Git Product home page Git Product logo

docluster's Introduction

                                  Pypi Travis-Cli GitHub Issues Documentation Pyup License

docluster is an open source project that aims to bring the natural language processing community together. The demand for NLP increases each year as processing power increases and machine learning advances. As a result, many research projects are conducted on NLP and related subjects. Keeping up with these advancements from all around the world is nearly impossible. docluster tries to bring all studies from all countries into a library that can be easily applied, visualized and deployed.

You want to contribute? Great! See Contribute section.

Table of Contents

Vision

Natural language processing space is populated with many individual and organizational projects that provide specific needs of consumer. Unfortunately none so far tries to serve future innovation. docluster aims to fill this void by being:

Free: Many projects that provide powerful NLP tools come with a price attach to it (usually a monthly subscription or a per request). Even seeing the 'Pricing' tab on the website of these projects, discourages people who are genuinely interested to contribute. docluster aims to break this wall by providing these tools and many more with open source code.
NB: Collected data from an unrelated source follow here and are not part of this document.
(* ===== verification/DwarfSection.v ===== *)
(** * DwarfSection: unwinding with a .eh_frame or .debug_frame section
    (libunwindstack/DwarfSection.cpp, DwarfSection.h)

    A section reads the CIEs and FDEs it is asked for and keeps them in maps,
    runs the call frame instructions of the one that covers a pc, and computes
    the registers of the calling frame.  What the two kinds of section differ
    in, the virtual methods, is the class [VirtualSection]; [X] is the state a
    derived class adds.  A [const DwarfCie*] points at an entry of
    [cie_entries_] that no longer changes, and is the value of that entry here.
    Logging is not modelled. *)

From S2P Require Import Prelude Memory DwarfMemory Regs DwarfOpTable DwarfOp DwarfCfa.

Record DwarfSection (X : Type) := mkSection {
  section_memory_ : DwarfMemory;
  section_last_error_ : DwarfError;
  fde_count_ : Z;
  fde_entries_ : gmap Z DwarfFde;
  cie_entries_ : gmap Z DwarfCie;
  cie_loc_regs_ : gmap Z dwarf_loc_regs_t;
  derived : X
}.
Arguments mkSection {X} _ _ _ _ _ _ _.
Arguments section_memory_ {X} _.
Arguments section_last_error_ {X} _.
Arguments fde_count_ {X} _.
Arguments fde_entries_ {X} _.
Arguments cie_entries_ {X} _.
Arguments cie_loc_regs_ {X} _.
Arguments derived {X} _.

Definition new_DwarfSection {X} (x : X) : DwarfSection X :=
  mkSection new_DwarfMemory DWARF_ERROR_NONE 0 ∅ ∅ ∅ x.

Section Fields.
Context {X : Type}.
Implicit Types s : DwarfSection X.

Definition set_section_memory (x : DwarfMemory) s : DwarfSection X :=
  mkSection x (section_last_error_ s) (fde_count_ s) (fde_entries_ s) (cie_entries_ s) (cie_loc_regs_ s) (derived s).
Definition set_section_error (x : DwarfError) s : DwarfSection X :=
  mkSection (section_memory_ s) x (fde_count_ s) (fde_entries_ s) (cie_entries_ s) (cie_loc_regs_ s) (derived s).
Definition set_fde_count (x : Z) s : DwarfSection X :=
  mkSection (section_memory_ s) (section_last_error_ s) x (fde_entries_ s) (cie_entries_ s) (cie_loc_regs_ s) (derived s).
Definition set_fde_entries (x : gmap Z DwarfFde) s : DwarfSection X :=
  mkSection (section_memory_ s) (section_last_error_ s) (fde_count_ s) x (cie_entries_ s) (cie_loc_regs_ s) (derived s).
Definition set_cie_entries (x : gmap Z DwarfCie) s : DwarfSection X :=
  mkSection (section_memory_ s) (section_last_error_ s) (fde_count_ s) (fde_entries_ s) x (cie_loc_regs_ s) (derived s).
Definition set_section_cie_loc_regs (x : gmap Z dwarf_loc_regs_t) s : DwarfSection X :=
  mkSection (section_memory_ s) (section_last_error_ s) (fde_count_ s) (fde_entries_ s) (cie_entries_ s) x (derived s).
Definition set_derived (x : X) s : DwarfSection X :=
  mkSection (section_memory_ s) (section_last_error_ s) (fde_count_ s) (fde_entries_ s) (cie_entries_ s) (cie_loc_regs_ s) x.

(** A method of [memory_]. *)
Definition on_section {A} (m : M DwarfMemory A) : M (DwarfSection X) A :=
  lift section_memory_ set_section_memory m.

Definition section_cur_offset : M (DwarfSection X) Z := get (fun s => cur_offset_ (section_memory_ s)).

(** [last_error_ = e; return false] or [return nullptr]. *)
Definition section_fail {A} (e : DwarfError) : M (DwarfSection X) (option A) :=
  modify (set_section_error e) ;; ret None.

(** Runs a method of a DwarfCfa, or of a DwarfOp, that reads through [memory_]. *)
Definition run_cfa {A} (c : DwarfCfa) (m : M DwarfCfa A) : M (DwarfSection X) (A * DwarfCfa) := fun s =>
  outcome_map (fun '(a, c') => ((a, c'), set_section_memory (cfa_memory_ c') s))
    (m (set_cfa_memory (section_memory_ s) c)).

Definition run_op {A} (m : M DwarfOp A) : M (DwarfSection X) (A * DwarfOp) := fun s =>
  outcome_map (fun '(a, o) => ((a, o), set_section_memory (memory_ o) s))
    (m (new_DwarfOp (section_memory_ s))).

End Fields.

(** The virtual methods that the code of this file calls. *)
Class VirtualSection (X : Type) := {
  IsCie32 : Z -> bool;
  IsCie64 : Z -> bool;
  GetCieOffsetFromFde32 : Z -> DwarfSection X -> Z;
  GetCieOffsetFromFde64 : Z -> DwarfSection X -> Z;
  AdjustPcFromFde : Z -> DwarfSection X -> Z;
  GetFdeOffsetFromPc : Z -> M (DwarfSection X) (option Z)
}.

Section Impl.
Context {X : Type} {V : VirtualSection X}.
Context (AT : AddressType) (mem : Memory).

Local Abbreviation uA := (uwrap (bits AT)).
Local Abbreviation S := (DwarfSection X).

(** [if (!memory_.ReadBytes(&x, n)) { last_error_ = ...; return false; }] and
    the same for the other readers. *)
Definition read_or_fail {A B} (m : M DwarfMemory (option A)) (k : A -> M S (option B)) : M S (option B) :=
  let? v := on_section m else section_fail DWARF_ERROR_MEMORY_INVALID in k v.

(** ** CIEs *)

(** The length and the identification: the end of the entry and the default
    encoding of its addresses. *)
Definition read_cie_header : M S (option (Z * Z)) :=
  read_or_fail (ReadUnsigned mem 4) (fun length32 =>
    if length32 =? 2 ^ 32 - 1 then
      read_or_fail (ReadUnsigned mem 8) (fun length64 =>
        cur <- section_cur_offset ;;
        read_or_fail (ReadUnsigned mem 8) (fun cie_id =>
          if IsCie64 cie_id then ret (Some (u64 (cur + length64), DW_EH_PE_sdata8))
          else section_fail DWARF_ERROR_ILLEGAL_VALUE))
    else
      cur <- section_cur_offset ;;
      read_or_fail (ReadUnsigned mem 4) (fun cie_id =>
        if IsCie32 cie_id then ret (Some (u64 (cur + length32), DW_EH_PE_sdata4))
        else section_fail DWARF_ERROR_ILLEGAL_VALUE)).

(** One round of the loop that reads the augmentation string, its NUL included. *)
Definition read_augmentation_round (aug : list Z) : M S (list Z + option (list Z)) :=
  let? aug_value := on_section (ReadUnsigned mem 1)
    else (x <- section_fail DWARF_ERROR_MEMORY_INVALID ;; ret (inr x)) in
  let aug := aug ++ [aug_value] in
  if aug_value =? 0 then ret (inr (Some aug)) else ret (inl aug).

Definition read_augmentation (fuel : nat) : M S (option (list Z)) := iter fuel read_augmentation_round [].

(** The augmentation data: [lsda_encoding], [personality_handler] and
    [fde_address_encoding], for the characters behind the 'z'. *)
Fixpoint read_augmentation_data (aug : list Z) (lsda personality encoding : Z) : M S (option (Z * Z * Z)) :=
  match aug with
  | [] => ret (Some (lsda, personality, encoding))
  | a :: aug =>
      if a =? 76 (* 'L' *) then
        read_or_fail (ReadUnsigned mem 1) (fun lsda => read_augmentation_data aug lsda personality encoding)
      else if a =? 80 (* 'P' *) then
        read_or_fail (ReadUnsigned mem 1) (fun e =>
          read_or_fail (ReadEncodedValue mem AT e) (fun personality =>
            read_augmentation_data aug lsda personality encoding))
      else if a =? 82 (* 'R' *) then
        read_or_fail (ReadUnsigned mem 1) (fun encoding => read_augmentation_data aug lsda personality encoding)
      else read_augmentation_data aug lsda personality encoding
  end.

(** [FillInCie] of a new DwarfCie.  [fuel] bounds the augmentation string. *)
Definition FillInCie (fuel : nat) : M S (option DwarfCie) :=
  let? header := read_cie_header else ret None in
  let '(end_, encoding) := header in
  read_or_fail (ReadUnsigned mem 1) (fun version =>
    if negb ((version =? 1) || (version =? 3) || (version =? 4)) then
      section_fail DWARF_ERROR_UNSUPPORTED_VERSION
    else
      let? aug := read_augmentation fuel else ret None in
      let? segment_size :=
        (if version =? 4 then
           on_section (modify (fun d => set_cur_offset (u64 (cur_offset_ d + 1)) d)) ;;
           read_or_fail (ReadUnsigned mem 1) (fun v => ret (Some v))
         else ret (Some 0)) else ret None in
      read_or_fail (ReadULEB128 mem) (fun code_alignment_factor =>
        read_or_fail (ReadSLEB128 mem) (fun data_alignment_factor =>
          read_or_fail (if version =? 1 then ReadUnsigned mem 1 else ReadULEB128 mem) (fun return_address_register =>
            let cie encoding lsda personality offset :=
              mkCie version encoding lsda segment_size aug personality offset end_
                code_alignment_factor data_alignment_factor return_address_register in
            if negb (hd 0 aug =? 122 (* 'z' *)) then
              cur <- section_cur_offset ;;
              ret (Some (cie encoding DW_EH_PE_omit 0 cur))
            else
              read_or_fail (ReadULEB128 mem) (fun aug_length =>
                cur <- section_cur_offset ;;
                let? data := read_augmentation_data (tl aug) DW_EH_PE_omit 0 encoding else ret None in
                let '(lsda, personality, encoding) := data in
                ret (Some (cie encoding lsda personality (u64 (cur + aug_length))))))))).

(** The entry the source inserts first and erases on failure is not visible to
    [FillInCie]. *)
Definition GetCie (fuel : nat) (offset : Z) : M S (option DwarfCie) :=
  entries <- get cie_entries_ ;;
  match entries !! offset with
  | Some cie => ret (Some cie)
  | None =>
      on_section (modify (set_cur_offset offset)) ;;
      let? cie := FillInCie fuel else ret None in
      modify (fun s => set_cie_entries (<[offset := cie]> (cie_entries_ s)) s) ;;
      ret (Some cie)
  end.

(** ** FDEs *)

(** The end of the instructions and the offset of the CIE. *)
Definition read_fde_header : M S (option (Z * Z)) :=
  read_or_fail (ReadUnsigned mem 4) (fun length32 =>
    if length32 =? 2 ^ 32 - 1 then
      read_or_fail (ReadUnsigned mem 8) (fun length64 =>
        cur <- section_cur_offset ;;
        read_or_fail (ReadUnsigned mem 8) (fun value64 =>
          if IsCie64 value64 then section_fail DWARF_ERROR_ILLEGAL_VALUE
          else
            cie_offset <- get (GetCieOffsetFromFde64 value64) ;;
            ret (Some (u64 (cur + length64), cie_offset))))
    else
      cur <- section_cur_offset ;;
      read_or_fail (ReadUnsigned mem 4) (fun value32 =>
        if IsCie32 value32 then section_fail DWARF_ERROR_ILLEGAL_VALUE
        else
          cie_offset <- get (GetCieOffsetFromFde32 value32) ;;
          ret (Some (u64 (cur + length32), cie_offset)))).

(** The augmentation of an FDE whose CIE has a 'z': the lsda, then on to the
    end of the augmentation data. *)
Definition read_fde_augmentation (cie : DwarfCie) : M S (option Z) :=
  if (0 <? lengthZ (augmentation_string cie)) && (hd 0 (augmentation_string cie) =? 122) then
    read_or_fail (ReadULEB128 mem) (fun aug_length =>
      cur <- section_cur_offset ;;
      read_or_fail (ReadEncodedValue mem AT (lsda_encoding cie)) (fun lsda =>
        on_section (modify (set_cur_offset (u64 (cur + aug_length)))) ;;
        ret (Some lsda)))
  else ret (Some 0).

(** [FillInFde] of a new DwarfFde. *)
Definition FillInFde (fuel : nat) : M S (option DwarfFde) :=
  let? header := read_fde_header else ret None in
  let '(end_, cie_offset) := header in
  cur <- section_cur_offset ;;
  let? cie := GetCie fuel cie_offset else ret None in
  let cur := if negb (segment_size cie =? 0) then u64 (cur + segment_size cie) else cur in
  on_section (modify (set_cur_offset cur)) ;;
  read_or_fail (ReadEncodedValue mem AT (Z.land (fde_address_encoding cie) 15)) (fun start =>
    pc_start <- get (AdjustPcFromFde start) ;;
    read_or_fail (ReadEncodedValue mem AT (Z.land (fde_address_encoding cie) 15)) (fun length =>
      let pc_end := u64 (length + pc_start) in
      let? lsda := read_fde_augmentation cie else ret None in
      offset <- section_cur_offset ;;
      ret (Some (mkFde cie_offset offset end_ pc_start pc_end lsda (Some cie))))).

Definition GetFdeFromOffset (fuel : nat) (offset : Z) : M S (option DwarfFde) :=
  entries <- get fde_entries_ ;;
  match entries !! offset with
  | Some fde => ret (Some fde)
  | None =>
      on_section (modify (set_cur_offset offset)) ;;
      let? fde := FillInFde fuel else ret None in
      modify (fun s => set_fde_entries (<[offset := fde]> (fde_entries_ s)) s) ;;
      ret (Some fde)
  end.

Definition GetFdeFromPc (fuel : nat) (pc : Z) : M S (option DwarfFde) :=
  let? fde_offset := GetFdeOffsetFromPc pc else ret None in
  let? fde := GetFdeFromOffset fuel fde_offset else ret None in
  if pc <? pc_end fde then ret (Some fde) else section_fail DWARF_ERROR_ILLEGAL_STATE.

(** ** The location of the registers *)

(** One run of the interpreter [c]; its error becomes the section's. *)
Definition location_info (fuel : nat) (pc : Z) (fde : DwarfFde) (c : DwarfCfa)
    (cie_regs : option dwarf_loc_regs_t) (start end_ : Z) : M S (option DwarfCfa) :=
  r <- run_cfa c (GetLocationInfo AT mem fde cie_regs fuel pc start end_) ;;
  if (r.1 : bool) then ret (Some r.2) else section_fail (cfa_last_error_ r.2).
Up-to-date on research: There are so many research projects conducted that it is almost impossible to keep up. These projects are usually presented through a white paper and occasionally a repo separately created just for that particular research. docluster aims to keep people up-to-date by bringing tools in a singular repo.

Open to contributions: Large organizations such as Google, Facebook, MIT are the leading most of the research projects in NLP. However, there are many individuals who are making innovative contributions to the community. docluster aims to be a platform for these individuals. All the credit still stay with the individual that invented the new model.

All-language support: Although language is a major factor in NLP, most efforts are put into more common languages like English. However, there are research projects in other languages as well and these projects are usually conducted in their respective country. docluster tries to join all these research projects by inviting people from all around the world to contribute.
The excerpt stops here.